Aim of the exercise
Scan the entries for "right". Every line that holds it is to be copied.

Source material
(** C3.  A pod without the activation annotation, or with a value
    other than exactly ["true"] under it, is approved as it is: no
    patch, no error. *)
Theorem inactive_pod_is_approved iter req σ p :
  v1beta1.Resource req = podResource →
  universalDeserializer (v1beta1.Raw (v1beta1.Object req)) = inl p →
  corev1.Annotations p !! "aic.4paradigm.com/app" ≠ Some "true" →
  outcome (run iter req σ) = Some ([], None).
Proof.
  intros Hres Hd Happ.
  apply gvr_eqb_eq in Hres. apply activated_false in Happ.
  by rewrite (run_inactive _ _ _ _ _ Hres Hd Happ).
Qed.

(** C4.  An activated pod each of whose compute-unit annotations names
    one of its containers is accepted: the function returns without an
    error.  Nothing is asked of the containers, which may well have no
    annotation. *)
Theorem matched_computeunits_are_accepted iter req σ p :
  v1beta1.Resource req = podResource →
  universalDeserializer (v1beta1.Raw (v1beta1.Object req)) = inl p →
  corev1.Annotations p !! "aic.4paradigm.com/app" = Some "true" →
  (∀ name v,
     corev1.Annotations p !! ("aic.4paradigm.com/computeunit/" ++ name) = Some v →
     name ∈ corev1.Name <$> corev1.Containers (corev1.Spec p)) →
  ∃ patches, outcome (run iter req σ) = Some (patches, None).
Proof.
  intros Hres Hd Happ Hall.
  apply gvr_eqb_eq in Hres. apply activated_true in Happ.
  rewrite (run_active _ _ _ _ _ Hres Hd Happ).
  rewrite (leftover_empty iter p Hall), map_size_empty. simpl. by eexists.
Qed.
--
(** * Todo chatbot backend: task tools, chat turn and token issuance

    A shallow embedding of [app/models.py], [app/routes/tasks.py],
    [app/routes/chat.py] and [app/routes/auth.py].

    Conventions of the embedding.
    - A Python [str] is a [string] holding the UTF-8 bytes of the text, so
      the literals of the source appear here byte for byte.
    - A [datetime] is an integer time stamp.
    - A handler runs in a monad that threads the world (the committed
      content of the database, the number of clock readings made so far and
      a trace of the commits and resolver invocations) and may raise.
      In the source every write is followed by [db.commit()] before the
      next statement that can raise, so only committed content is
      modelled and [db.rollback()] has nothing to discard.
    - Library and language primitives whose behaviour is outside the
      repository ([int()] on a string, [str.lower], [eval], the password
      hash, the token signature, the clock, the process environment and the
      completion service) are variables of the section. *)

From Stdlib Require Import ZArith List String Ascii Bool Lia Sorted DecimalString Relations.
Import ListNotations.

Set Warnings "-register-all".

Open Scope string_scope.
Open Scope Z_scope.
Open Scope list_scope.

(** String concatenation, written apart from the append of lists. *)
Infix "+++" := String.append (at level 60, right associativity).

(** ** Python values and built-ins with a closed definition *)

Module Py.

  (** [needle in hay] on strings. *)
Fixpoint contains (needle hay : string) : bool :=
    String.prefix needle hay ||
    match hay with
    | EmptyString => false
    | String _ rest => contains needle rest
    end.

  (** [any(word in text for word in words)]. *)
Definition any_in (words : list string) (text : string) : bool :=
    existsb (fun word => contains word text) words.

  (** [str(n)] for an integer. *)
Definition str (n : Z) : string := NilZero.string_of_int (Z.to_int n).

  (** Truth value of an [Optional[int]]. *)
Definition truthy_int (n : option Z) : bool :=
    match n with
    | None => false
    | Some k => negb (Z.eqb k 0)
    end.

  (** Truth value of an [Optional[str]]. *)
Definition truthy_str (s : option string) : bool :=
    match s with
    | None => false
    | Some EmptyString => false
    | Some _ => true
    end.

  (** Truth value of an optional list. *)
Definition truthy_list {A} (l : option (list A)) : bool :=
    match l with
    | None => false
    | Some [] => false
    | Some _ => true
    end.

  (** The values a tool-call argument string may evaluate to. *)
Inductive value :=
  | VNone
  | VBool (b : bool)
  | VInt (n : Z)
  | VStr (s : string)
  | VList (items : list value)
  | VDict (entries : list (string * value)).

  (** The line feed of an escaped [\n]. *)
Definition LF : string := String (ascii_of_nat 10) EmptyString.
---
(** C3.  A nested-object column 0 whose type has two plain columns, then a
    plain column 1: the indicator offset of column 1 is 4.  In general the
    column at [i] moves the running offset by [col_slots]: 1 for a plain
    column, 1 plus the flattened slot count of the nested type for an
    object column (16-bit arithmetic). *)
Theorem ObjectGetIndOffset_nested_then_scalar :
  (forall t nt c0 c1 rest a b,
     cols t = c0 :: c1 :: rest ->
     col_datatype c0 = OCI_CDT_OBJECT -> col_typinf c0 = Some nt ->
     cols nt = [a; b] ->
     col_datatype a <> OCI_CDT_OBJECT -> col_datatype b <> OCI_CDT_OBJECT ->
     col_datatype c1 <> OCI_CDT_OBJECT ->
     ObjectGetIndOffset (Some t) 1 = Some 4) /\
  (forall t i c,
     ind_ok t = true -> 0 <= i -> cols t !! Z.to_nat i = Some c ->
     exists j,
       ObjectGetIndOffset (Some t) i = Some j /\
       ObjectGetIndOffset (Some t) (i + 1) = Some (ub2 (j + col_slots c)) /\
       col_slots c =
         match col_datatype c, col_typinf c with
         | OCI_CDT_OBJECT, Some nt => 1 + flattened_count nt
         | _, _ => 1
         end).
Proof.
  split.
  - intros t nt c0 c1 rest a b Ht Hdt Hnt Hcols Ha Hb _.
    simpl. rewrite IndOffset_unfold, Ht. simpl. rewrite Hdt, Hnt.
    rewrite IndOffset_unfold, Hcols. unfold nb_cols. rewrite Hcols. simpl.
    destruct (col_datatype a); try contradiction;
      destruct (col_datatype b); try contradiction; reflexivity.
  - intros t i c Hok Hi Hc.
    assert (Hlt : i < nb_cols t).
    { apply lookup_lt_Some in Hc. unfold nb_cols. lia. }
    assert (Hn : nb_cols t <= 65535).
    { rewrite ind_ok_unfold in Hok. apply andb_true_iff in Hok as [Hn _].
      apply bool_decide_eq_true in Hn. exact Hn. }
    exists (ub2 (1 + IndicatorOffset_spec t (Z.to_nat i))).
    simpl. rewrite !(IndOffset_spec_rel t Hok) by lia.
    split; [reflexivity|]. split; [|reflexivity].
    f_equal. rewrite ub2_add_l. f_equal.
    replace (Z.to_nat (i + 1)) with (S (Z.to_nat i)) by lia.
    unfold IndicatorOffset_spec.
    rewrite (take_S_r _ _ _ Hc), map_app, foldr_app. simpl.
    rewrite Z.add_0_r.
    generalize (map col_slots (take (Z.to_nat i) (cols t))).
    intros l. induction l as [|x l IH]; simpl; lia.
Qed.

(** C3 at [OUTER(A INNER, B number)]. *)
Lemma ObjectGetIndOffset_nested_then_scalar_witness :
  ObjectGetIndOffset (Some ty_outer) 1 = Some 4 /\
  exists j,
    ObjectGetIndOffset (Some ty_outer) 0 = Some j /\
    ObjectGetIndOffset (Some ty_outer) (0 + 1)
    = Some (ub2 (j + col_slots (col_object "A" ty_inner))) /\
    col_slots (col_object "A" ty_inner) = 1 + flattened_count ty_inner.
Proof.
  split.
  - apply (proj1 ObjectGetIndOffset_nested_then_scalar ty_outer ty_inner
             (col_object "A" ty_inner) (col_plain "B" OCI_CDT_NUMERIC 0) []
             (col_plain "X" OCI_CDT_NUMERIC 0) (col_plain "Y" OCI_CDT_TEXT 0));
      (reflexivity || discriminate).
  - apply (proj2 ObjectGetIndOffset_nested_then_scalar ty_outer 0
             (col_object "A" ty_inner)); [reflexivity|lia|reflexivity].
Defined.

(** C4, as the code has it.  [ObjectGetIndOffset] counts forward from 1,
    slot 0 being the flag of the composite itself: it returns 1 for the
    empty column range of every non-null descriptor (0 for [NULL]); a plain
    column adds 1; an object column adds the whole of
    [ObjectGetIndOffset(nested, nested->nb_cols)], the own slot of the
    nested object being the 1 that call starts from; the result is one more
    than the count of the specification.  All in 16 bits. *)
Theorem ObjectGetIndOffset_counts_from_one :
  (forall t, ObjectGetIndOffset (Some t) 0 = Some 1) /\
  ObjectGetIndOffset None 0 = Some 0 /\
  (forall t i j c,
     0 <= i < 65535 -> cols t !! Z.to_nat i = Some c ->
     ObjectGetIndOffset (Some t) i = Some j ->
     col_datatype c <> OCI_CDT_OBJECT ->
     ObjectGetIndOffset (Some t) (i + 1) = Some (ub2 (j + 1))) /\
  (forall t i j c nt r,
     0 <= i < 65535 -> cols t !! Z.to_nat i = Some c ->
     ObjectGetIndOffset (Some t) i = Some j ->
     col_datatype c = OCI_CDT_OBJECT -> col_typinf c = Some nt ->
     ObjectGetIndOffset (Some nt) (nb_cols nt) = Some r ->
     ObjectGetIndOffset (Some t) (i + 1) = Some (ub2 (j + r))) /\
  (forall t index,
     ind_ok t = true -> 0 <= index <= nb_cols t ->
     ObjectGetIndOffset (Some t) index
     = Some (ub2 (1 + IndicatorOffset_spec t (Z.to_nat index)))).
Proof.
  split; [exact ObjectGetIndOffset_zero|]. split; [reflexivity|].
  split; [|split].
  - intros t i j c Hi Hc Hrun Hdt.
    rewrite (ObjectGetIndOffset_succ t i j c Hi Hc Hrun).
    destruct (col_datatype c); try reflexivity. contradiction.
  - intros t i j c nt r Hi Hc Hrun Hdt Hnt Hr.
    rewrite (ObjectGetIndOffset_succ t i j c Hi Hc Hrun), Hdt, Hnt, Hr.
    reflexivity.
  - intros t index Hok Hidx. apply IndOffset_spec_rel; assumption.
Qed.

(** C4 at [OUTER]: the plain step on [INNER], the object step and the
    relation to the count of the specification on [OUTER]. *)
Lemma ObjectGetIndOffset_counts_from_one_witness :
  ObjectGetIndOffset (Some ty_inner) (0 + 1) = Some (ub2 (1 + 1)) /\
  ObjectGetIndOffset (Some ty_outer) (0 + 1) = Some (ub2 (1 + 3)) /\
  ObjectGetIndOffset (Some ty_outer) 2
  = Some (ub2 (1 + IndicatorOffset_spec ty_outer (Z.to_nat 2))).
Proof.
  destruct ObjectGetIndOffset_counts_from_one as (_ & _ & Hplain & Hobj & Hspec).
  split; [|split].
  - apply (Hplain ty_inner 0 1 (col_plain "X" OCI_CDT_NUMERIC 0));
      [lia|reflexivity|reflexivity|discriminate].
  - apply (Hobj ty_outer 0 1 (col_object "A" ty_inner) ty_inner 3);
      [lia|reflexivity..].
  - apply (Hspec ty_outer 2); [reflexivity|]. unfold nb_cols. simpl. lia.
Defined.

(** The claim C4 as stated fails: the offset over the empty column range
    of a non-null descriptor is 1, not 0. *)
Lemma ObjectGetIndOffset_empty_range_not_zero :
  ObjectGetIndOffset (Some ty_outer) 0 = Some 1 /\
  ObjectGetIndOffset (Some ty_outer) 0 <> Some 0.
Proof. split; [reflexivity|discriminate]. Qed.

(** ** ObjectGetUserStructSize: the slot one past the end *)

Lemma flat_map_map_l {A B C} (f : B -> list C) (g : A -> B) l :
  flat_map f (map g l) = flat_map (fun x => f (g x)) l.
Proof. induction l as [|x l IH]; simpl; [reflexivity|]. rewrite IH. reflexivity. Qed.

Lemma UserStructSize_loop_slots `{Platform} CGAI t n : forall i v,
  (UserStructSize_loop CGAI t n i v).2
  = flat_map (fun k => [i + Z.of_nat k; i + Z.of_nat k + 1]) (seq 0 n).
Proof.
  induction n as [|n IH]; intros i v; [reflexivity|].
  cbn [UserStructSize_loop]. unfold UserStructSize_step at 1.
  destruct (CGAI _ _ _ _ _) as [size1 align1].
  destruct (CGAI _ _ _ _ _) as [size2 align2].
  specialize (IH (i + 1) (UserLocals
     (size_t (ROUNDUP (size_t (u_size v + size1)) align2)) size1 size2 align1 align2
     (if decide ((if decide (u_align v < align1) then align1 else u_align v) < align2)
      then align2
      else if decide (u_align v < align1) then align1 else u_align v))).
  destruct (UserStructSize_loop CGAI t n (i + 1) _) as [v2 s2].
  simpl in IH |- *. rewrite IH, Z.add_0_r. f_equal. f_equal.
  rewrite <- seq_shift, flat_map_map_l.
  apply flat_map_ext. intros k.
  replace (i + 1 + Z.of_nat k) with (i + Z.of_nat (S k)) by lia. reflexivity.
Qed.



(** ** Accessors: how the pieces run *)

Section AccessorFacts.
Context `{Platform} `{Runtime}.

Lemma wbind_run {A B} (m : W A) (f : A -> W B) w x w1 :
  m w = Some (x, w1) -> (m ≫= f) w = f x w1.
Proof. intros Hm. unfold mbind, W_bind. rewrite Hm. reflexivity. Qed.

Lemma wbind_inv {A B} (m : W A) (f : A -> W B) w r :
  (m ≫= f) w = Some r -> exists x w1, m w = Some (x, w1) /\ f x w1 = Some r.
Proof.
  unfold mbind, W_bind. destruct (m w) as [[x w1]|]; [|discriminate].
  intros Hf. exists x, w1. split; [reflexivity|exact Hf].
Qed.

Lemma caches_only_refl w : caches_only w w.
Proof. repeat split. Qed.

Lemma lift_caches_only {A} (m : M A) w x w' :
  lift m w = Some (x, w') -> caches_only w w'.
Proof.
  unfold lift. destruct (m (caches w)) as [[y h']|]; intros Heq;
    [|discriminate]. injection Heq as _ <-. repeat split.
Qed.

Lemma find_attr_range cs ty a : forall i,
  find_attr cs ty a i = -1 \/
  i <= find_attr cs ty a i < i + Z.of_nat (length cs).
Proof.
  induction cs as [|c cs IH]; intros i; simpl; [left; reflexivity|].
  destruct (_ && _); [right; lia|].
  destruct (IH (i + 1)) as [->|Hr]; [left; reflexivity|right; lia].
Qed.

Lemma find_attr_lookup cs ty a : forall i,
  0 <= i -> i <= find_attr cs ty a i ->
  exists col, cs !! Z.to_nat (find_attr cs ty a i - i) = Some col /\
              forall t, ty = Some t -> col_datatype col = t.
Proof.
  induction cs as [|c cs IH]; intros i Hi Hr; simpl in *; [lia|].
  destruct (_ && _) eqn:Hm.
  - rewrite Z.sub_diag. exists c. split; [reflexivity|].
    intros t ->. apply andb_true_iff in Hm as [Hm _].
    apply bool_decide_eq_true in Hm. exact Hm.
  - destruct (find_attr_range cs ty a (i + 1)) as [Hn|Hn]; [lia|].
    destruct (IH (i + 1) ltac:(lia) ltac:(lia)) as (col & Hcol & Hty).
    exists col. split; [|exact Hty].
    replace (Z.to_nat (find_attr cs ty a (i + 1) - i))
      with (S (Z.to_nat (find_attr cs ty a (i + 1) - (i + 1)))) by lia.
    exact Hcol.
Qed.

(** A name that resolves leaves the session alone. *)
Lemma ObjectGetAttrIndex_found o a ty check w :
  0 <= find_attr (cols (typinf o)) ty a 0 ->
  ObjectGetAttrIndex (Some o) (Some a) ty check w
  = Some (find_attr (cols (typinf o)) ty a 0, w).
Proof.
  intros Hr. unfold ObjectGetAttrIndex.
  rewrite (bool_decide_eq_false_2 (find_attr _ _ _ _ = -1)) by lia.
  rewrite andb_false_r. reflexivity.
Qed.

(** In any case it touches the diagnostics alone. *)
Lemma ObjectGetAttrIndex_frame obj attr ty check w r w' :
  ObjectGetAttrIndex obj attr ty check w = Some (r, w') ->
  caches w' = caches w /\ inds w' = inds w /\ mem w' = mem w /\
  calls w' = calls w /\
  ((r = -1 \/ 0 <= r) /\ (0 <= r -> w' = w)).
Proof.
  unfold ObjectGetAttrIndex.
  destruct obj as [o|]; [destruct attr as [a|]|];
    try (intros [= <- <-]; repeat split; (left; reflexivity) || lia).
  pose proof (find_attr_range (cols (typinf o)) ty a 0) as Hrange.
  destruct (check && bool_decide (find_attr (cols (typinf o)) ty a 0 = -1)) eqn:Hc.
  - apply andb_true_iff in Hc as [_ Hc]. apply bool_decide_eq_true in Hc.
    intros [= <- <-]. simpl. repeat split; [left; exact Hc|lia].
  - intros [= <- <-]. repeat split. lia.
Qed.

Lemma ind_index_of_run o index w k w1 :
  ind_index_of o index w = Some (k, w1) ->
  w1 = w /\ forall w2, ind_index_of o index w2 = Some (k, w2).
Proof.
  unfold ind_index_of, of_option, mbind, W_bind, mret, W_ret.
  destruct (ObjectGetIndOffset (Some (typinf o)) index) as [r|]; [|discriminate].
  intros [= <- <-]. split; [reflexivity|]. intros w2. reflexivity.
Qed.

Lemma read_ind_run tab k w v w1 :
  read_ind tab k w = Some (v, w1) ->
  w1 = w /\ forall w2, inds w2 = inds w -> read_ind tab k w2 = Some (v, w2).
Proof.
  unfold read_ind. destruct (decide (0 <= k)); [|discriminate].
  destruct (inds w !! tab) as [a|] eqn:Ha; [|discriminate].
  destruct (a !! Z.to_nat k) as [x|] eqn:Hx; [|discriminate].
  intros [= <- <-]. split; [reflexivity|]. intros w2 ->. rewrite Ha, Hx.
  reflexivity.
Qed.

Task answer
Infix "+++" := String.append (at level 60, right associativity).
  destruct (_ && _); [right; lia|].
  destruct (IH (i + 1)) as [->|Hr]; [left; reflexivity|right; lia].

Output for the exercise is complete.